Makeout has a very full plate. As the mistress of all things housing, she’s at the top of the chain, supervising the process that gets 70 or so trailers in various states of worthiness from the town to the desert over the next day or so.

Makeout is quite a force in the morning meetings — and everywhere else, for that matter. She is a clothing designer now based in Los Angeles (www.wearsaltclothing.com), she’s a singer, and her stint as a bartender at Alameda’s iconic Lucky 13 bar is still the stuff of legend. An unforgettable character, in so many settings. But this might be one of the most demanding days of her very full year.

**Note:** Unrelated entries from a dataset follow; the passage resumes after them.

(** * filter_cf_domains: the Cloudflare probe and its bounded dispatcher

    A shallow embedding of [src/filter_cf_domains.py].

    - [check_cloudflare] issues one HEAD request and classifies the response
      headers; the request either yields the response headers or raises.
    - [main] wraps every domain in [check_with_semaphore], lets the event loop
      run the tasks under an [asyncio.Semaphore], and folds the results, in
      completion order, into [cf_domains], [checked] and the printed lines.

    The network and the event loop are the environment: the session answers a
    URL with headers or an exception, and a schedule (a list of events)
    says which task is admitted or finishes next. *)

From Stdlib Require Import String Ascii List Bool Arith Lia Permutation.
Import ListNotations.
Open Scope string_scope.
Open Scope list_scope.
Open Scope nat_scope.

#[local] Arguments Nat.modulo : simpl never.

(** ** Strings *)

(** [str.lower()] on the characters the comparisons below can see: the
    literals compared against (cf-ray, server, cloudflare) are ASCII and hold
    no letter that a non-ASCII character lowers to, so lowering A-Z and
    leaving every other byte alone decides the same equalities. *)
Definition lower_ascii (c : ascii) : ascii :=
  let n := nat_of_ascii c in
  if (65 <=? n) && (n <=? 90) then ascii_of_nat (n + 32) else c.

Fixpoint lower (s : string) : string :=
  match s with
  | EmptyString => EmptyString
  | String c s' => String (lower_ascii c) (lower s')
  end.

(** ** Response headers: aiohttp's [CIMultiDictProxy]

    An ordered multi-map: a header name may occur several times, every
    occurrence is kept in arrival order, and names are compared regardless of
    case. *)
Module CIMultiDict.

Definition t := list (string * string).

Definition key_eqb (k1 k2 : string) : bool := String.eqb (lower k1) (lower k2).

(** [key in headers] *)
Definition contains (key : string) (headers : t) : bool :=
  existsb (fun kv => key_eqb (fst kv) key) headers.

(** [headers.get(key, default)]: the value of the first occurrence. *)
Fixpoint get (key default : string) (headers : t) : string :=
  match headers with
  | [] => default
  | (k, v) :: rest => if key_eqb k key then v else get key default rest
  end.

End CIMultiDict.

(** ** Exceptions and results *)

(** The exception classes a request can end in. The first six derive from
    [Exception]; [CancelledError], [KeyboardInterrupt] and [SystemExit] derive
    from [BaseException] only. *)
Inductive exn : Type :=
| ClientConnectorError   (* DNS failure, connection refused or reset *)
| ClientSSLError         (* TLS negotiation *)
| TimeoutError           (* ClientTimeout(total=TIMEOUT) expired *)
| BadHttpMessage         (* the response could not be parsed *)
| InvalidURL
| TooManyRedirects
| CancelledError
| KeyboardInterrupt
| SystemExit.

(** [isinstance(e, Exception)] *)
Definition is_Exception (e : exn) : bool :=
  match e with
  | CancelledError | KeyboardInterrupt | SystemExit => false
  | _ => true
  end.


Inductive result (A : Type) : Type :=
| Return (a : A)
| Raise (e : exn).
Arguments Return {A} a.
Arguments Raise {A} e.

Definition bind {A B : Type} (m : result A) (k : A -> result B) : result B :=
  match m with
  | Return a => k a
  | Raise e => Raise e
  end.

Notation "x <- m ;; k" := (bind m (fun x => k))
  (at level 61, m at next level, right associativity).

(** [try: body except Exception: handler]: a raised exception that is an
    instance of [Exception] runs the handler, any other one propagates. *)
Definition try_except_Exception {A : Type} (body : result A) (handler : result A)
  : result A :=
  match body with
  | Return a => Return a
  | Raise e => if is_Exception e then handler else Raise e
  end.

(** ** Configuration *)

Definition CONCURRENT_LIMIT : nat := 100.

(** ** The probe *)

(** [aiohttp.ClientSession]: what [session.head(url, ...)] ends in once
    awaited, the headers of the (final, redirects followed) response or a
    raised exception. *)
Record ClientSession : Type := { head : string -> result CIMultiDict.t }.

Definition url_of (domain : string) : string :=
  ("https://" ++ domain)%string.

(** The [try] block of [check_cloudflare]: [Some r] when the block executes
    [return r], [None] when control falls out of it. *)
Definition check_cloudflare_try (session : ClientSession) (domain : string)
  : result (option (string * bool)) :=
  headers <- head session (url_of domain) ;;
  if CIMultiDict.contains "cf-ray" headers
     || String.eqb (lower (CIMultiDict.get "server" EmptyString headers)) "cloudflare"
  then Return (Some (domain, true))
  else Return None.

Definition check_cloudflare (session : ClientSession) (domain : string)
  : result (string * bool) :=
  r <- try_except_Exception (check_cloudflare_try session domain) (Return None) ;;
  match r with
  | Some found => Return found
  | None => Return (domain, false)
  end.

(** ** The dispatcher *)

(** What the aggregation loop prints: the line of a match, and the line of a
    milestone. Both carry [checked] and [len(domains)]; the second also
    [len(cf_domains)]. *)
Inductive observation : Type :=
| MatchFound (checked total : nat) (domain : string)
| StillScanning (checked total found : nat).

(** The variables the [for] loop of [main] updates. *)
Record loop_state : Type := {
  cf_domains : list string;
  checked : nat;
  printed : list observation
}.

Definition loop_init : loop_state :=
  {| cf_domains := []; checked := 0; printed := [] |}.

(** One iteration of the loop body, on the pair a finished task returned. *)
Definition loop_body (total : nat) (st : loop_state) (r : string * bool)
  : loop_state :=
  let (domain, is_cf) := r in
  let checked' := checked st + 1 in
  if is_cf then
    {| cf_domains := cf_domains st ++ [domain];
       checked := checked';
       printed := printed st ++ [MatchFound checked' total domain] |}
  else if checked' mod 100 =? 0 then
    {| cf_domains := cf_domains st;
       checked := checked';
       printed := printed st ++ [StillScanning checked' total (length (cf_domains st))] |}
  else
    {| cf_domains := cf_domains st; checked := checked'; printed := printed st |}.

(** [for coro in asyncio.as_completed(tasks): domain, is_cf = await coro; ...]
    over the results in the order the tasks finished. Awaiting a task that
    raised re-raises in [main]. *)
Fixpoint main_loop (total : nat) (st : loop_state)
  (results : list (result (string * bool))) : result loop_state :=
  match results with
  | [] => Return st
  | r :: rest =>
      found <- r ;;
      main_loop total (loop_body total st found) rest
  end.


(** *** The event loop and the semaphore

    A task [check_with_semaphore(session, domain)] first waits in
    [semaphore.acquire()], then holds a slot while [check_cloudflare] awaits
    the network, and gives the slot back when the [async with] block is left,
    by [return] or by an exception alike. *)
Record loop_sched : Type := {
  semaphore : nat;                             (* the semaphore's value *)
  waiting : list string;                       (* tasks blocked in acquire *)
  in_flight : list string;                     (* tasks inside [async with] *)
  finished : list (result (string * bool))     (* results, in completion order *)
}.

Inductive event : Type :=
| Acquire (i : nat)     (* the i-th waiting task acquires the semaphore *)
| Release (i : nat).   (* the i-th task in flight leaves the [async with] block *)

(** The list without its element of index [i]. *)
Fixpoint remove_nth {A : Type} (i : nat) (l : list A) : list A :=
  match i, l with
  | _, [] => []
  | 0, _ :: l' => l'
  | S i', x :: l' => x :: remove_nth i' l'
  end.

(** [asyncio.Semaphore(limit)], every task created and not yet started. *)
Definition sched_init (limit : nat) (domains : list string) : loop_sched :=
  {| semaphore := limit; waiting := domains; in_flight := []; finished := [] |}.

(** One event of [check_with_semaphore]. [Acquire i]: the task enters
    [async with semaphore], which needs a positive value and takes one off.
    [Release i]: [return await check_cloudflare(session, domain)] ends, in a
    pair or in an exception; leaving the block gives the slot back, and the
    result joins those [as_completed] hands to the loop. An event that is
    not enabled has no next state. *)
Definition step (session : ClientSession) (e : event) (s : loop_sched)
  : option loop_sched :=
  match e with
  | Acquire i =>
      match nth_error (waiting s) i with
      | Some domain =>
          if 0 <? semaphore s then
            Some {| semaphore := semaphore s - 1;
                    waiting := remove_nth i (waiting s);
                    in_flight := in_flight s ++ [domain];
                    finished := finished s |}
          else None
      | None => None
      end
  | Release i =>
      match nth_error (in_flight s) i with
      | Some domain =>
          Some {| semaphore := semaphore s + 1;
                  waiting := waiting s;
                  in_flight := remove_nth i (in_flight s);
                  finished := finished s ++ [check_cloudflare session domain] |}
      | None => None
      end
  end.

Which is all a preamble to note that another transition that is taking place today, as well. So far, pretty much the only people who have been staying on the playa are people from the HEaT crew – Heavy Equipment and Transpo (as in Transportation)

They are the operators of the big machines here, the ones who help everyone else get their stuff squared away. And they’ve been using the time between when most of the DPW arrives to the day they move to the playa to get their own house – and camp – in order.

The cranes and VRs and Hysters and trenchers started popping up even as the Fence was being installed around the city’s perimeter. The HEaT yard is taking shape at its customary spot around 5:35 and Esplanade. There’s already a rudimentary power grid, some shade, and a warren of living containers already set in place. They’re getting ready to help the other support staff here, plus honorarium artists, and other artists, and maybe even a smattering of theme camps, if the workload allows.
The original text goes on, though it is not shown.